La relation entre Vargas et Garcia aurait sans doute pu être plus aboutie. Parce que, souvent, le premier cité a considéré que le travail de déséquilibre avait plus de pertinence en un contre un, plutôt qu’en créant un surnombre. Il a plus d’une fois négligé les déplacements de Garcia, soit en ne le servant pas, soit en choisissant de ne pas utiliser son appel pour faire le bon geste.
De l’autre côté, la présence de Cömert n’a rien apporté. Shaqiri n’en avait cure, et il n’a même pensé à l’exploiter, malgré toute la bonne volonté du défenseur central de formation.
Cela raconte surtout l’absence de certitudes offensives, et peut-être même leur déliquescence. Il faut se souvenir qu’au début de la campagne de qualification, contre la Biélorussie, il y avait des triangles qui fonctionnaient (notamment à gauche, avec le trio Rodriguez-Xhaka-Vargas). Ils n’ont pas duré longtemps.
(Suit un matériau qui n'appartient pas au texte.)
(** [v > 0] for a nullable integer column.  Python 2 orders [None] below
    every number, so [None > 0] is [False] and does not raise. *)
Definition gt0 (v : option Z) : bool :=
  match v with
  | Some z => 0 <? z
  | None => false
  end.

(** [float(v)] for a nullable integer column: [float(None)] is a
    [TypeError]. *)
Definition py_float (v : option Z) : Res Q :=
  match v with
  | Some z => Ok (inject_Z z)
  | None => Raise TypeError
  end.

(** [x / v] for a [float] [x] and a nullable integer column [v]. *)
Definition float_div (x : Q) (v : option Z) : Res Q :=
  match v with
  | Some z => if z =? 0 then Raise ZeroDivisionError
              else Ok (x / inject_Z z)%Q
  | None => Raise TypeError
  end.

(** [int(x)] for a [float] [x]: truncation toward zero. *)
Definition py_int (x : Q) : Z := Z.quot (Qnum x) (Zpos (Qden x)).

(** ** The column registry *)

Record SelectColumn : Type := Build_SelectColumn {
  table : string;
  column : string;
  attr_name : string
}.

(** [SelectColumn.__init__]: the attribute takes the column's name unless
    another one is given. *)
Definition SelectColumn_init (table column : string)
    (attr_name : option string) : SelectColumn :=
  match attr_name with
  | None => Build_SelectColumn table column column
  | Some a => Build_SelectColumn table column a
  end.

Definition _column_info : list SelectColumn := [
  SelectColumn_init "item" "id" None;
  SelectColumn_init "item" "new" None;
  SelectColumn_init "item" "title" None;
  SelectColumn_init "item" "feed_id" None;
  SelectColumn_init "item" "parent_id" None;
  SelectColumn_init "item" "parent_title" None;
  SelectColumn_init "item" "downloader_id" None;
  SelectColumn_init "item" "is_file_item" None;
  SelectColumn_init "item" "pending_manual_download" None;
  SelectColumn_init "item" "pending_reason" None;
  SelectColumn_init "item" "expired" None;
  SelectColumn_init "item" "keep" None;
  SelectColumn_init "item" "creation_time" (Some "date_added");
  SelectColumn_init "item" "downloaded_time" None;
  SelectColumn_init "item" "watched_time" None;
  SelectColumn_init "item" "last_watched" None;
  SelectColumn_init "item" "subtitle_encoding" None;
  SelectColumn_init "item" "is_container_item" None;
  SelectColumn_init "item" "release_date" None;
  SelectColumn_init "item" "duration" (Some "duration_ms");
  SelectColumn_init "item" "screenshot" None;
  SelectColumn_init "item" "resume_time" None;
  SelectColumn_init "item" "license" None;
  SelectColumn_init "item" "rss_id" None;
  SelectColumn_init "item" "entry_description" None;
  SelectColumn_init "item" "enclosure_type" (Some "mime_type");
  SelectColumn_init "item" "enclosure_format" None;
  SelectColumn_init "item" "enclosure_size" None;
  SelectColumn_init "item" "link" (Some "permalink");
  SelectColumn_init "item" "payment_link" None;
  SelectColumn_init "item" "comments_link" None;
  SelectColumn_init "item" "url" None;
  SelectColumn_init "item" "was_downloaded" None;
  SelectColumn_init "item" "filename" (Some "raw_filename");
  SelectColumn_init "item" "play_count" None;
  SelectColumn_init "item" "skip_count" None;
  SelectColumn_init "item" "cover_art" None;
  SelectColumn_init "item" "description" None;
  SelectColumn_init "item" "album" None;
  SelectColumn_init "item" "album_artist" None;
  SelectColumn_init "item" "artist" None;
  SelectColumn_init "item" "track" None;
  SelectColumn_init "item" "album_tracks" None;
  SelectColumn_init "item" "year" None;
  SelectColumn_init "item" "genre" None;
  SelectColumn_init "item" "rating" None;
  SelectColumn_init "item" "file_type" None;
  SelectColumn_init "item" "has_drm" None;
  SelectColumn_init "item" "show" None;
  SelectColumn_init "item" "episode_id" None;
  SelectColumn_init "item" "episode_number" None;
  SelectColumn_init "item" "season_number" None;
  SelectColumn_init "item" "kind" None;
  SelectColumn_init "item" "net_lookup_enabled" None;
  SelectColumn_init "item" "eligible_for_autodownload" None;
  SelectColumn_init "feed" "orig_url" (Some "feed_url");
  SelectColumn_init "feed" "expire" (Some "feed_expire");
  SelectColumn_init "feed" "expireTime" (Some "feed_expire_time");
  SelectColumn_init "feed" "autoDownloadable" (Some "feed_auto_downloadable");
  SelectColumn_init "feed" "getEverything" (Some "feed_get_everything");
  SelectColumn_init "icon_cache" "filename" (Some "raw_icon_cache_filename");
  SelectColumn_init "remote_downloader" "content_type" (Some "downloader_content_type");
  SelectColumn_init "remote_downloader" "state" (Some "downloader_state");
  SelectColumn_init "remote_downloader" "reason_failed" None;
  SelectColumn_init "remote_downloader" "short_reason_failed" None;
  SelectColumn_init "remote_downloader" "type" (Some "downloader_type");
  SelectColumn_init "remote_downloader" "retry_time" None;
  SelectColumn_init "remote_downloader" "eta" None;
  SelectColumn_init "remote_downloader" "rate" None;
  SelectColumn_init "remote_downloader" "upload_rate" None;
  SelectColumn_init "remote_downloader" "current_size" (Some "downloaded_size");
  SelectColumn_init "remote_downloader" "total_size" (Some "downloader_size");
  SelectColumn_init "remote_downloader" "upload_size" None;
  SelectColumn_init "remote_downloader" "activity" (Some "startup_activity");
  SelectColumn_init "remote_downloader" "seeders" None;
  SelectColumn_init "remote_downloader" "leechers" None;
  SelectColumn_init "remote_downloader" "connections" None
].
Parce qu’il n’y a plus qu’un seul scénario de jeu avec cette équipe de Suisse: elle s’installe dans le camp adverse, en dépendant du bon vouloir de l’un ou l’autre élément pour créer une action, dans l’espoir qu’une soit finie. Et de toute façon, elle finit toujours par se faire avoir en fin de match.
La statistique
11, comme le nombre de points récoltés en sept matchs par l’équipe de Suisse dans ce groupe de qualification, en ôtant les résultats contre Andorre.
Une moyenne bien basse. Quand même très révélateur d’une campagne catastrophique pour une formation qui devait dominer largement son groupe, à défaut de le survoler. Dans ce groupe, la Suisse a fait plus de matchs nuls (5) que de victoires (4). Voilà, voilà.
Une question pour penser l’avenir
Murat Yakin dirigera-t-il son 30e et dernier match à la tête de l’équipe de Suisse en Roumanie mardi?